(Stored data)
-.-.-

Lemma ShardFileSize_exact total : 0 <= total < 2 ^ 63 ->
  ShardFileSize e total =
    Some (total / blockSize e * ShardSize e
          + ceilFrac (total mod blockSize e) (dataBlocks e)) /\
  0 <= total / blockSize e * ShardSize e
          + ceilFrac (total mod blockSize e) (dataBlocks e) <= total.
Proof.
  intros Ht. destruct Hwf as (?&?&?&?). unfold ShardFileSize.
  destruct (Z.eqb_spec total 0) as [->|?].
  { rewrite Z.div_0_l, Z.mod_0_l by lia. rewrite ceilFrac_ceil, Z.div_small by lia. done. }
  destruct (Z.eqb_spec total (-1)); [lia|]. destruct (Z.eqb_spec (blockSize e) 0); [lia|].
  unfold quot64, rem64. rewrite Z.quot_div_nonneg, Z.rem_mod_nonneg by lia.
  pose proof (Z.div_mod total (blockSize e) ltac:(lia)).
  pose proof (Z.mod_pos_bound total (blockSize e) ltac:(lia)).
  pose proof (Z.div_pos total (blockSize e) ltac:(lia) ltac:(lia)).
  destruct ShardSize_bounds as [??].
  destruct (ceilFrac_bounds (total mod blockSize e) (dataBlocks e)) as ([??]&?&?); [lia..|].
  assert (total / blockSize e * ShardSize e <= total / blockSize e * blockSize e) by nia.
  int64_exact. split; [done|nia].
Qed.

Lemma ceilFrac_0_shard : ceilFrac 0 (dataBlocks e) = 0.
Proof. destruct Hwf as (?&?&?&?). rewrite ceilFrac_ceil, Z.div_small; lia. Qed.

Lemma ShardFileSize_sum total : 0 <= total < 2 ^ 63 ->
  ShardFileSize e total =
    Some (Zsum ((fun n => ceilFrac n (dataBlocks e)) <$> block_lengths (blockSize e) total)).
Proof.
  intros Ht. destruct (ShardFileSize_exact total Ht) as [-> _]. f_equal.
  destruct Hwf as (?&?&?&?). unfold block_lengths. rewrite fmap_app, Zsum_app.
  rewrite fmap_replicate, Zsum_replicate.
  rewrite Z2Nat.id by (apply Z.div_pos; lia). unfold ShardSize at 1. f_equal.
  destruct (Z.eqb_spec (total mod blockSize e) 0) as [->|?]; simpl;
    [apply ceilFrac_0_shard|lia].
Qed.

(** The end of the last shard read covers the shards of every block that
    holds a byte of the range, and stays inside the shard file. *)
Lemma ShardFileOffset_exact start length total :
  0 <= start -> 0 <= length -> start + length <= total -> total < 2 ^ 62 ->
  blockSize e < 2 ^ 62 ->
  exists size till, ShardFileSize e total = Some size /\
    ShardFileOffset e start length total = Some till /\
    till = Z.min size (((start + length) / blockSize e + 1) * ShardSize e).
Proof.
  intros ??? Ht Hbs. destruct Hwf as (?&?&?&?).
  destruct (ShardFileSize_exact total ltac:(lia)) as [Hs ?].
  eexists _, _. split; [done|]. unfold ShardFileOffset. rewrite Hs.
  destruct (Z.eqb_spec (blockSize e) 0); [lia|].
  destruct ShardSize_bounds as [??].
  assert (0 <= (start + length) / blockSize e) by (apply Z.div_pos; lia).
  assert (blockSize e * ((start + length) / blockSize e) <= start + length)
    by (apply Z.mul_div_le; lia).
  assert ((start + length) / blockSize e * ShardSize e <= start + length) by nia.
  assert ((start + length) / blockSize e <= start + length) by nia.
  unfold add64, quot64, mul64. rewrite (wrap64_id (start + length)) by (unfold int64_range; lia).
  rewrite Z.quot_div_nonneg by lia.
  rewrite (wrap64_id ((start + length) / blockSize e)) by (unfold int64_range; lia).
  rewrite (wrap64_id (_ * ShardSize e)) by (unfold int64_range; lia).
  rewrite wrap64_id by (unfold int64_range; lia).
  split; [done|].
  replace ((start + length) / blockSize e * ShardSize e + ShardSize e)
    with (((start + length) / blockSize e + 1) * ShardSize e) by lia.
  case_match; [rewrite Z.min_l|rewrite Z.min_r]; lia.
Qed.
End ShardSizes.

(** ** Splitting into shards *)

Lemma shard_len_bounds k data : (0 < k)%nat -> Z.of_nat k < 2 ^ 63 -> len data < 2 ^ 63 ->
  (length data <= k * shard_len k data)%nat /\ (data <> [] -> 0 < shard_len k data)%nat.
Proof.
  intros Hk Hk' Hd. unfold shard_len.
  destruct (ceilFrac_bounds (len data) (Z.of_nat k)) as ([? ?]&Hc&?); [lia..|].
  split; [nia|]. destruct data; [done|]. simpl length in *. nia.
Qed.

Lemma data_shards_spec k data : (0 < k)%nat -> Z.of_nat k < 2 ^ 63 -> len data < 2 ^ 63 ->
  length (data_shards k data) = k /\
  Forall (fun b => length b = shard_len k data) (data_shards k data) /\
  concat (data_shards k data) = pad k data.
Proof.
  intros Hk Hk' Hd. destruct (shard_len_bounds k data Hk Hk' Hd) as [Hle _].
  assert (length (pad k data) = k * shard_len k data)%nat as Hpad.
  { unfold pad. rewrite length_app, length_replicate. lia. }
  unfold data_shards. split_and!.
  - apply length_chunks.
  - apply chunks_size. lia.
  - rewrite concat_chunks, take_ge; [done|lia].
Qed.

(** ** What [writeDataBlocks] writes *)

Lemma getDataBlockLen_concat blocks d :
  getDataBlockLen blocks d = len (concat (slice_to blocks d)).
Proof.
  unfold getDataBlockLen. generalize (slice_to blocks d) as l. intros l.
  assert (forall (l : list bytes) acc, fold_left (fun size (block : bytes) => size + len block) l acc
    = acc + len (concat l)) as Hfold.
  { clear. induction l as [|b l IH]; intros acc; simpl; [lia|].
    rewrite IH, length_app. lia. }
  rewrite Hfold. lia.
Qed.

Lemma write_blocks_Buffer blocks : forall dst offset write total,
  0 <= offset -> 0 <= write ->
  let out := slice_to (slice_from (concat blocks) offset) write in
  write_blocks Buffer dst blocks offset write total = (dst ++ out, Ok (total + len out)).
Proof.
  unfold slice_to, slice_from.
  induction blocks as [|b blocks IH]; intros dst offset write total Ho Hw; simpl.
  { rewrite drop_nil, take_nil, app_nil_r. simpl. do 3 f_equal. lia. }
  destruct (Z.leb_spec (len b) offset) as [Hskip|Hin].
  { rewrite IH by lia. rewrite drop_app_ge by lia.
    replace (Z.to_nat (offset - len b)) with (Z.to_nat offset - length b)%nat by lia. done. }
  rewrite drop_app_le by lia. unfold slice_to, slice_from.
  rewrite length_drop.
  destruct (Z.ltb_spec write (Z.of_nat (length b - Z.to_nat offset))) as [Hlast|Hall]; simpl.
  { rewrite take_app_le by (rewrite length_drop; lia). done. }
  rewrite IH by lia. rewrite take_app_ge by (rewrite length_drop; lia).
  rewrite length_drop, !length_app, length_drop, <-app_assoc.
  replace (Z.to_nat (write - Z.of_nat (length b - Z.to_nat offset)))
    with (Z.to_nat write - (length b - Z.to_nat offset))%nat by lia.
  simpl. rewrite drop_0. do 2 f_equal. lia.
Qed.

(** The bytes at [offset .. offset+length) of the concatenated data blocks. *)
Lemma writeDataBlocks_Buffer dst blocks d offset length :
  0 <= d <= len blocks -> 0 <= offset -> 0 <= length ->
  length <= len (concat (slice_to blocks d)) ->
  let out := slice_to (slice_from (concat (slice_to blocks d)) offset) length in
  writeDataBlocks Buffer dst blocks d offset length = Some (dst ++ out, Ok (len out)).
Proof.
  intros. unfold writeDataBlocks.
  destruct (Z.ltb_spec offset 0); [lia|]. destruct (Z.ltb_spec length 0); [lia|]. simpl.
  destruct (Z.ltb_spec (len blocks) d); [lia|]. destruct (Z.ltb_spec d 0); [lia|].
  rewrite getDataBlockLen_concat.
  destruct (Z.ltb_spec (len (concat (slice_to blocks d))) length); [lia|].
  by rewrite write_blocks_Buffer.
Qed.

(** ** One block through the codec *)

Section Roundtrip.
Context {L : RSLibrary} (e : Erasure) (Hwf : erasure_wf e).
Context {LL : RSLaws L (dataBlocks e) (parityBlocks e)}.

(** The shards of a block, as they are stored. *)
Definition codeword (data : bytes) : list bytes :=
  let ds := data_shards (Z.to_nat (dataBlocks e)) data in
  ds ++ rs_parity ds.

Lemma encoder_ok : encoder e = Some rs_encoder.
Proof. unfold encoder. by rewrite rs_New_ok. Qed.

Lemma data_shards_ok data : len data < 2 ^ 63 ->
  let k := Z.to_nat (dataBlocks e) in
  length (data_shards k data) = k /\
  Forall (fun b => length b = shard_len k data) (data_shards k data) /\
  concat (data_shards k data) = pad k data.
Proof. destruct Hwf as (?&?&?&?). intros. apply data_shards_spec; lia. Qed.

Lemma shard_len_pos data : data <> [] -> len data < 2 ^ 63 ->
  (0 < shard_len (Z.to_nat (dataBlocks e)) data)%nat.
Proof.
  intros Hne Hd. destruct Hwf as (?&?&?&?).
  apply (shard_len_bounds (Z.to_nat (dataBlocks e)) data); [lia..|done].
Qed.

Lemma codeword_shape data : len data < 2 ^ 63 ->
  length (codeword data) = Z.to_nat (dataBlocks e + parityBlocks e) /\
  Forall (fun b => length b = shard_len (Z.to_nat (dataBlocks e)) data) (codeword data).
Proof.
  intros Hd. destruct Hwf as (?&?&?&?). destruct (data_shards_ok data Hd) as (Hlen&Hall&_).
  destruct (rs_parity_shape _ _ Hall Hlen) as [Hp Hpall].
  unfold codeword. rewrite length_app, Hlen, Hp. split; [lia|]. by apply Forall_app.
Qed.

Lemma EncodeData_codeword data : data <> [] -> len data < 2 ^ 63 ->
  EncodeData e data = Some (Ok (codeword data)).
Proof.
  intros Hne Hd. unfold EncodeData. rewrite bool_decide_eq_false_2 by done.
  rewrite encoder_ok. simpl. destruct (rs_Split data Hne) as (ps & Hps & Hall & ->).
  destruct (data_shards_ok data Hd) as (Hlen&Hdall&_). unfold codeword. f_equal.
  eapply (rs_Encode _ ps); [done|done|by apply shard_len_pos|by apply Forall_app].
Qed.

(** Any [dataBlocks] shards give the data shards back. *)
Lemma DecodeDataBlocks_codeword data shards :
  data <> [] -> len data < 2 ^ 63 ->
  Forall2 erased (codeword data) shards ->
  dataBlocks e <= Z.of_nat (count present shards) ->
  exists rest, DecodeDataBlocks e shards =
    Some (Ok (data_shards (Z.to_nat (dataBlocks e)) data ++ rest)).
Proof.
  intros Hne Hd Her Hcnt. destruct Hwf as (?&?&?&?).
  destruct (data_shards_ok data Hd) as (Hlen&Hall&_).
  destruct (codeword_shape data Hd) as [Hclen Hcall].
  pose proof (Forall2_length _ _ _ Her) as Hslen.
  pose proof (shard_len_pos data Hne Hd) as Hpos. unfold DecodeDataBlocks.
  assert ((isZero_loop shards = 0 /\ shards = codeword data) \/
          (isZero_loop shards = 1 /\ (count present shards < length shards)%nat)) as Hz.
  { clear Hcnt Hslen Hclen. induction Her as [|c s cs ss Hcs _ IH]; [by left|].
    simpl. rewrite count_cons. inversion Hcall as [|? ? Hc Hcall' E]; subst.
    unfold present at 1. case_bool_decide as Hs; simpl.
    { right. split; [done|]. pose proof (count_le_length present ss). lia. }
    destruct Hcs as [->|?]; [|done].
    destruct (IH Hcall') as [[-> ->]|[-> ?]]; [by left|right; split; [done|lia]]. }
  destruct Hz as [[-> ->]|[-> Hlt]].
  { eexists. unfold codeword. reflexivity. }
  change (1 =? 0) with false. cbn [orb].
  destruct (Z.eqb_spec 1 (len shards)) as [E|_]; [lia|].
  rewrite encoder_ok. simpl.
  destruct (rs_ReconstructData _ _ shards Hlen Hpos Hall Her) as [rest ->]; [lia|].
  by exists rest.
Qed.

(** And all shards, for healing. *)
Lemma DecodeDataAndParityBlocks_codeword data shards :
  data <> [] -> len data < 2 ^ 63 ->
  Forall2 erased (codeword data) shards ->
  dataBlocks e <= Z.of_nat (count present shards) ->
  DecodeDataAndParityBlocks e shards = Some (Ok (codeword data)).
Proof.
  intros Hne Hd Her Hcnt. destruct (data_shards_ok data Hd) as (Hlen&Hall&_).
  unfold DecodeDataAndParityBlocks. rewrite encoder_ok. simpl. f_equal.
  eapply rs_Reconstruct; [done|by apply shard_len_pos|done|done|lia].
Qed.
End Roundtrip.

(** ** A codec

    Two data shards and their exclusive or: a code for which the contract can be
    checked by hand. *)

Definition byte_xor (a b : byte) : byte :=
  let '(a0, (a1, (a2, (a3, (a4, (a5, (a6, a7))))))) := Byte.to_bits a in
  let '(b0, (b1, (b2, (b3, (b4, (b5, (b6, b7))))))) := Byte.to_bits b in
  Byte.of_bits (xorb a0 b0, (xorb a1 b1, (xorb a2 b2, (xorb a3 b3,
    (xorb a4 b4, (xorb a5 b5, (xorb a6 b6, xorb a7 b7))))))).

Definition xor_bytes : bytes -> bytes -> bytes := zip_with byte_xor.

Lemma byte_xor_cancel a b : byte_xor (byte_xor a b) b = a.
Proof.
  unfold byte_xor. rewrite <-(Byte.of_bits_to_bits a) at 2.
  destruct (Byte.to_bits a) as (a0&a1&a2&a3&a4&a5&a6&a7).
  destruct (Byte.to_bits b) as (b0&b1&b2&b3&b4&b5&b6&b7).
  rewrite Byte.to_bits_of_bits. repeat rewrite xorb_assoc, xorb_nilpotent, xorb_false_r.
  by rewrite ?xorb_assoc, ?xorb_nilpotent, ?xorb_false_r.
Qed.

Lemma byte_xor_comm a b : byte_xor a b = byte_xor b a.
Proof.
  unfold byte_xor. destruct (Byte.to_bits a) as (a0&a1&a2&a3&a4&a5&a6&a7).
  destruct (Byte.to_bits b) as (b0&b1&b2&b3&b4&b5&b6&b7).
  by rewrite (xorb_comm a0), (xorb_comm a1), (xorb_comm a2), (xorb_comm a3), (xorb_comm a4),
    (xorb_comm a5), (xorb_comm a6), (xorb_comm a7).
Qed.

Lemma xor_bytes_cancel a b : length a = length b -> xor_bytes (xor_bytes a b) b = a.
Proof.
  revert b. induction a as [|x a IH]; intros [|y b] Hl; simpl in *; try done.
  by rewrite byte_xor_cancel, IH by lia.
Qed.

-.-.-

(WHAT THIS TASK INVOLVES):
An exact copy is needed of the closing lines of the entries above, counting from the one that contains "Lemma byte_xor_cancel a" and including it and the last.

(COMPLETED EXERCISE):
Lemma byte_xor_cancel a b : byte_xor (byte_xor a b) b = a.
Proof.
  unfold byte_xor. rewrite <-(Byte.of_bits_to_bits a) at 2.
  destruct (Byte.to_bits a) as (a0&a1&a2&a3&a4&a5&a6&a7).
  destruct (Byte.to_bits b) as (b0&b1&b2&b3&b4&b5&b6&b7).
  rewrite Byte.to_bits_of_bits. repeat rewrite xorb_assoc, xorb_nilpotent, xorb_false_r.
  by rewrite ?xorb_assoc, ?xorb_nilpotent, ?xorb_false_r.
Qed.

Lemma byte_xor_comm a b : byte_xor a b = byte_xor b a.
Proof.
  unfold byte_xor. destruct (Byte.to_bits a) as (a0&a1&a2&a3&a4&a5&a6&a7).
  destruct (Byte.to_bits b) as (b0&b1&b2&b3&b4&b5&b6&b7).
  by rewrite (xorb_comm a0), (xorb_comm a1), (xorb_comm a2), (xorb_comm a3), (xorb_comm a4),
    (xorb_comm a5), (xorb_comm a6), (xorb_comm a7).
Qed.

Lemma xor_bytes_cancel a b : length a = length b -> xor_bytes (xor_bytes a b) b = a.
Proof.
  revert b. induction a as [|x a IH]; intros [|y b] Hl; simpl in *; try done.
  by rewrite byte_xor_cancel, IH by lia.
Qed.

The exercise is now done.